Transnasal transsphenoidal surgery is the most common procedure. This surgery is often done by two surgeons: a neurosurgeon; and an ear, nose and throat (ENT) surgeon. The ENT surgeon uses an endoscope (a very thin fibre optic tube with a camera on the end) to navigate through one of your nostrils to the back of the nose where a small cut is made to access the pituitary gland. The ENT surgeon uses the endoscope to assist the neurosurgeon to see and remove the tumour. Larger tumours may need to be removed in smaller pieces. Once the tumour is removed a piece of tissue from the inside of your nose or some fat tissue is used to patch the hole at the back of the nose. This surgery leaves no visible scars.

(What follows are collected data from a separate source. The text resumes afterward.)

(* ===== verification/PyObj.v ===== *)
(** * The Python object model shared by the handlers

    Values, the heap of dicts and lists, the item operations the code
    uses ([d[k]], [d[k] = v], [d.get(k, default)], truthiness), the two
    iterations of [get_live_data] ([for key in d], [for k, v in d.items()])
    with CPython's size check, and a walker over the object graph from
    which [repr] (here) and [json.dumps] ([Json]) are obtained. *)

From S2P Require Import Prelude.
From Stdlib Require Import String.
From stdpp Require Import gmap countable infinite.

(** ** Locations, values, objects *)

Record loc := Loc { loc_car : N }.

#[export] Instance loc_eq_dec : EqDecision loc.
Proof. solve_decision. Defined.

#[export] Instance loc_countable : Countable loc.
Proof. apply (inj_countable' loc_car Loc). by intros []. Defined.

#[export] Instance loc_infinite : Infinite loc.
Proof. apply (inj_infinite Loc (fun l => Some (loc_car l))). done. Defined.

(** The values [yaml.safe_load] produces, apart from floats, sets and
    [bytes] ([!!binary]).  [VOpaque str repr] is a [date] or a
    [datetime], given by the texts of its [str] and [repr]: always true,
    not iterable, with no JSON encoding. *)
Inductive pyval :=
  | VNone
  | VBool (b : bool)
  | VInt (z : Z)
  | VStr (s : pystr)
  | VOpaque (str_text repr_text : pystr)
  | VRef (l : loc).

#[export] Instance pyval_eq_dec : EqDecision pyval.
Proof. solve_decision. Defined.

(** A dict keeps its items in insertion order. *)
Inductive pyobj :=
  | ODict (items : list (pyval * pyval))
  | OList (elems : list pyval).

Abbreviation heap := (gmap loc pyobj).

(** ** Keys: hashing and equality *)

(** Containers are unhashable. *)
Definition hashable (v : pyval) : bool :=
  match v with VRef _ => false | _ => true end.

(** Python's [==] on hashable values: [True == 1] and [False == 0]. *)
Definition bool_int (b : bool) : Z := if b then 1 else 0.

Definition key_eq (a b : pyval) : bool :=
  match a, b with
  | VNone, VNone => true
  | VBool x, VBool y => Bool.eqb x y
  | VBool x, VInt z | VInt z, VBool x => Z.eqb z (bool_int x)
  | VInt x, VInt y => Z.eqb x y
  | VStr x, VStr y => bool_decide (x = y)
  | VOpaque s r, VOpaque s' r' => bool_decide (s = s' /\ r = r')
  | _, _ => false
  end.

(** [d[k]] on the items of a dict. *)
Fixpoint assoc_lookup (k : pyval) (items : list (pyval * pyval)) : option pyval :=
  match items with
  | [] => None
  | (k', v) :: rest => if key_eq k k' then Some v else assoc_lookup k rest
  end.

(** [d[k] = v]: an equal key keeps its place and its key object; a new
    key is appended. *)
Fixpoint assoc_set (k v : pyval) (items : list (pyval * pyval)) : list (pyval * pyval) :=
  match items with
  | [] => [(k, v)]
  | (k', v') :: rest =>
      if key_eq k k' then (k', v) :: rest else (k', v') :: assoc_set k v rest
  end.

(** ** Heap-carrying states

    Every handler's state holds a heap; the operations below only need
    to read and replace it. *)
Class HeapState (St : Type) := {
  st_heap : St -> heap;
  st_put_heap : heap -> St -> St;
}.

Class HeapStateLaws (St : Type) `{!HeapState St} := {
  st_heap_put h s : st_heap (st_put_heap h s) = h;
}.

(** Indices: [True] and [False] index like [1] and [0]. *)
Definition as_index (k : pyval) : option Z :=
  match k with
  | VInt z => Some z
  | VBool b => Some (bool_int b)
  | _ => None
  end.

(** A list index, negative ones counted from the end. *)
Definition norm_index (len : nat) (i : Z) : option nat :=
  let j := if (i <? 0)%Z then (i + Z.of_nat len)%Z else i in
  if (0 <=? j)%Z && (j <? Z.of_nat len)%Z then Some (Z.to_nat j) else None.

Section heap_ops.
Context {St : Type} `{!HeapState St}.

Definition read (l : loc) : PyM St pyobj := fun s =>
    match st_heap s !! l with
    | Some o => (Ok o, s)
    | None => (Raise HeapFault, s)
    end.

Definition write (l : loc) (o : pyobj) : PyM St unit := fun s =>
    (Ok tt, st_put_heap (<[l:=o]> (st_heap s)) s).

Definition alloc (o : pyobj) : PyM St loc := fun s =>
    let l := fresh (dom (st_heap s)) in
    (Ok l, st_put_heap (<[l:=o]> (st_heap s)) s).

  (** [o[k]] *)
Definition getitem (o k : pyval) : PyM St pyval :=
    match o with
    | VRef l =>
        obj ← read l;
        match obj with
        | ODict items =>
            if hashable k then
              match assoc_lookup k items with
              | Some v => mret v
              | None => raise KeyError
              end
            else raise TypeError
        | OList xs =>
            match as_index k with
            | Some i =>
                match norm_index (length xs) i ≫= (xs !!.) with
                | Some v => mret v
                | None => raise IndexError
                end
            | None => raise TypeError
            end
        end
    | VStr s =>
        match as_index k with
        | Some i =>
            match norm_index (length s) i ≫= (s !!.) with
            | Some c => mret (VStr [c])
            | None => raise IndexError
            end
        | None => raise TypeError
        end
    | _ => raise TypeError
    end.

  (** [o[k] = v] *)
Definition setitem (o k v : pyval) : PyM St unit :=
    match o with
    | VRef l =>
        obj ← read l;
        match obj with
        | ODict items =>
            if hashable k then write l (ODict (assoc_set k v items)) else raise TypeError
        | OList xs =>
            match as_index k with
            | Some i =>
                match norm_index (length xs) i with
                | Some j => write l (OList (<[j:=v]> xs))
                | None => raise IndexError
                end
            | None => raise TypeError
            end
        end
    | _ => raise TypeError
    end.

  (** [o.get(k, dflt)]: only dicts have [get]. *)
Definition dict_get (o k dflt : pyval) : PyM St pyval :=
    match o with
    | VRef l =>
        obj ← read l;
        match obj with
        | ODict items =>
            if hashable k then mret (default dflt (assoc_lookup k items)) else raise TypeError
        | OList _ => raise AttributeError
        end
    | _ => raise AttributeError
    end.

  (** [bool(v)] *)
Definition truthy (v : pyval) : PyM St bool :=
    match v with
    | VNone => mret false
    | VBool b => mret b
    | VInt z => mret (negb (Z.eqb z 0))
    | VStr s => mret (negb (bool_decide (s = [])))
    | VOpaque _ _ => mret true
    | VRef l =>
        obj ← read l;
        match obj with
        | ODict items => mret (negb (bool_decide (items = [])))
        | OList xs => mret (negb (bool_decide (xs = [])))
        end
    end.

  (** Iterating a dict.  CPython's dict iterator compares, at every call
      of [next], the dict's size with the size it had when the loop
      started, and raises [RuntimeError] when they differ; it then reads
      the item at its current position.  [k] is the number of items left
      and [i] the current position. *)
Fixpoint dict_iter_go (l : loc) (n : nat) (body : pyval -> pyval -> PyM St unit)
      (k i : nat) : PyM St unit :=
    obj ← read l;
    match obj with
    | ODict items =>
        if bool_decide (length items = n) then
          match k with
          | O => mret tt
          | S k' =>
              match items !! i with
              | Some (key, v) => body key v ;; dict_iter_go l n body k' (S i)
              | None => mret tt
              end
          end
        else raise RuntimeError
    | OList _ => raise HeapFault
    end.

Definition dict_iter (l : loc) (body : pyval -> pyval -> PyM St unit) : PyM St unit :=
    obj ← read l;
    match obj with
    | ODict items => dict_iter_go l (length items) body (length items) 0
    | OList _ => raise HeapFault
    end.

  (** Iterating a list reads the element at the current index at every
      step.  The bodies of the modelled loops never change the length of a
      list, so the initial length bounds the number of steps. *)
Fixpoint list_iter_go (l : loc) (body : pyval -> PyM St unit) (fuel i : nat) : PyM St unit :=
    match fuel with
    | O => mret tt
    | S f =>
        obj ← read l;
        match obj with
        | OList xs =>
            match xs !! i with
            | Some v => body v ;; list_iter_go l body f (S i)
            | None => mret tt
            end
        | ODict _ => raise HeapFault
        end
    end.

  (** [for x in v: body(x)] *)
Definition for_in (v : pyval) (body : pyval -> PyM St unit) : PyM St unit :=
    match v with
    | VRef l =>
        obj ← read l;
        match obj with
        | ODict _ => dict_iter l (fun k _ => body k)
        | OList xs => list_iter_go l body (length xs) 0
        end
    | VStr s => for_each (map (fun c => VStr [c]) s) body
    | _ => raise TypeError
    end.

  (** [for k, x in v.items(): body(k, x)] *)
Definition for_items (v : pyval) (body : pyval -> pyval -> PyM St unit) : PyM St unit :=
    match v with
    | VRef l =>
        obj ← read l;
        match obj with
        | ODict _ => dict_iter l body
        | OList _ => raise AttributeError
        end
    | _ => raise AttributeError
    end.
End heap_ops.

(** ** Walking the object graph

    [repr] and [json.dumps] traverse a value the same way: a scalar is
    rendered directly; an empty container is rendered without any check;
    a non-empty container that is already on the current path (the
    [stack] of containers being rendered) is a cycle; otherwise its items
    are rendered left to right, each key before its value, with the
    container pushed on the path.  They differ in how they render, which a
    [walker] records.  [length stack] is the nesting depth (the indent
    level of [json.dumps]). *)
Record walker := {
  w_scalar : pyval -> res pystr;
  w_key : pyval -> res pystr;
  w_empty_dict : pystr;
  w_empty_list : pystr;
  w_cycle_dict : res pystr;
  w_cycle_list : res pystr;
  w_dict : nat -> list (pystr * pystr) -> pystr;
  w_list : nat -> list pystr -> pystr;
}.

The surgery takes about 2-3 hours and you will stay in hospital for 3-5 days. During your hospital stay your urine output is watched carefully and you may be prescribed some steroid medication for a few days. You will have regular blood tests while in hospital. After surgery, it is fairly common to have a mild headache and nasal congestion for up to 2 weeks. You will have another blood test 4-6 weeks after surgery to check your prolactin and other hormones levels. Thereafter, your prolactin and hormone levels will be checked periodically. An MRI scan will be done after 3-6 months. If symptoms reappear, blood tests and scanning will be repeated.
Transcranial surgery is when the pituitary is operated on through a cut in the forehead. It is only rarely performed in very large prolactinomas, which can make it difficult to remove all the tumour through the back of the nose.